12 de dezembro de 2008

Caixa de Pandora




Não sei porquê, até sei mas não digo, hoje lembrei-me do Fernando Pessoa, e a primeira coisa que me veio à cabeça (segunda que a primeira foi a cirrose) foi como seria bom estar horas numa esplanada a escrever.
Existe algo de tranquilizante numa caneta a desenhar simbolos que são gritos ou caricias, na folha vazia que se vai enchendo de experiências, cheiros e sensações. Uma catarse inconsciente.
Esquecer a vida e inventar mil novas, deixar a dor escorrer para lindas folhas grossas que absorvem a sujidade da alma, deixar fluir na tinta o que a complexidade das mil pessoas que sou não deixa transparecer na simplicidade da uma pessoa que posso ser, dar vida aos sonhos e ar aos pesadelos.
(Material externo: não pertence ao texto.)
(** The requests of a list, sent back to back. *)
Fixpoint send_all (rs : list (string * string * option string * option json * Z))
  : M state (list Z) :=
  match rs with
  | [] => ret []
  | (entityType, requestName, entityId, parameters, facadeVersion) :: rs' =>
      let! requestId := sendRequest entityType requestName entityId
                                    parameters facadeVersion in
      let! ids := send_all rs' in
      ret (requestId :: ids)
  end.


(** What a test does with a connection, one call at a time. *)
Inductive event : Type :=
  | Send (entityType requestName : string) (entityId : option string)
         (parameters : option json) (facadeVersion : Z)
  | WatchStart
  | Reply (r : reply) (requestId : option Z)
  | Lose.

Definition step (e : event) : M state unit :=
  match e with
  | Send entityType requestName entityId parameters facadeVersion =>
      sendRequest entityType requestName entityId parameters facadeVersion ;;;
      ret tt
  | WatchStart => watch_start
  | Reply r requestId => fire r requestId
  | Lose => loseConnection
  end.

(** The state after a sequence of calls; a call that raises leaves its
    state behind and the test goes on. *)
Definition run (events : list event) (c : state) : state :=
  fold_left (λ c e, state_after (step e) c) events c.

(** The number of requests the test itself sends in a sequence of
    calls. *)
Definition is_send (e : event) : bool :=
  match e with
  | Send _ _ _ _ _ => true
  | _ => false
  end.
Definition count_sends (events : list event) : nat :=
  length (filter (λ e, is_send e = true) events).

(** The correlator of the protocol of a connection. *)
Definition correlator (c : state) : APIClientProtocol.Correlator :=
  APIClientProtocol.correlator (protocol c).

(** [n] consecutive ids from [first] on. *)
Fixpoint consecutive (first : Z) (n : nat) : list Z :=
  match n with
  | O => []
  | S n' => first :: consecutive (first + 1) n'
  end.

End Connection.

(** ** What holds of a backend and its protocol between calls *)

Module Wiring.
Import APIClientProtocol.

(** The backend after the protocol has written the envelope of a
    request. *)
Definition written (r : Request) (b : FakeAPIBackend.state)
  : FakeAPIBackend.state :=
  FakeAPIBackend.set_requests (insert (id r) (encode r))
    (FakeAPIBackend.set_pending (λ l, l ++ [id r]) b).

(** A step of the protocol either writes nothing and leaves the
    correlator alone, or sends one request. *)
Inductive emits (k : Correlator) : list json → Correlator → Prop :=
  | emits_nothing : emits k [] k
  | emits_request t n e prm v :
      emits k [encode (mkRequest (next_id k) t n e prm v)]
            (send t n e prm v k).2.

(** The backend [b], the correlator [k] of its protocol and the
    protocol's [connected] flag fit together: every id the backend has
    seen was allocated, the pending list has no duplicates, and, while
    connected, the ids pending at the backend are pending at the
    correlator; no id is resolved twice, and a resolved id is not
    pending. *)
Record fits (b : FakeAPIBackend.state) (k : Correlator) (conn : bool)
  : Prop := mkFits {
  fits_written :
    ∀ i, is_Some (FakeAPIBackend.requests b !! i) → i < next_id k;
  fits_nodup : NoDup (FakeAPIBackend.pending b);
  fits_pending :
    ∀ i, i ∈ FakeAPIBackend.pending b →
         is_Some (FakeAPIBackend.requests b !! i);
  fits_table : ∀ i, is_Some (pending k !! i) → i < next_id k;
  fits_synced :
    conn = true →
    ∀ i, i ∈ FakeAPIBackend.pending b → is_Some (pending k !! i);
  fits_once : NoDup (resolutions k).*1;
  fits_resolved :
    ∀ i, i ∈ (resolutions k).*1 → i < next_id k ∧ pending k !! i = None
}.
Talvez por isso algumas pessoas nunca se encontrem verdadeiramente, por serem mais e não saberem ser menos.
Ocupar a solidão do individuo não é fácil mas, quando este engloba uma multitude de realidades, tantas quantos os diferentes pontos de vista permitem, quando há mil frases para serem ditas, mil ideias que não convergem (nem podem converger porque não pertencem ao mesmo) , então este isolamento do ser é extrapolado ao seu expoente máximo.
O que resulta disto é a máscara de uma figura plana, moldada pelo peso dos seres que o individuo tem de carregar e não consegue. Uma máscara de ferro que não pode ser tirada sob pena de expor o que atrás existe, o "eu", o "ser" que não pode ser, a hidra humana com ideias em vez de cabeças.
A caixa de pandora que não deve ser aberta.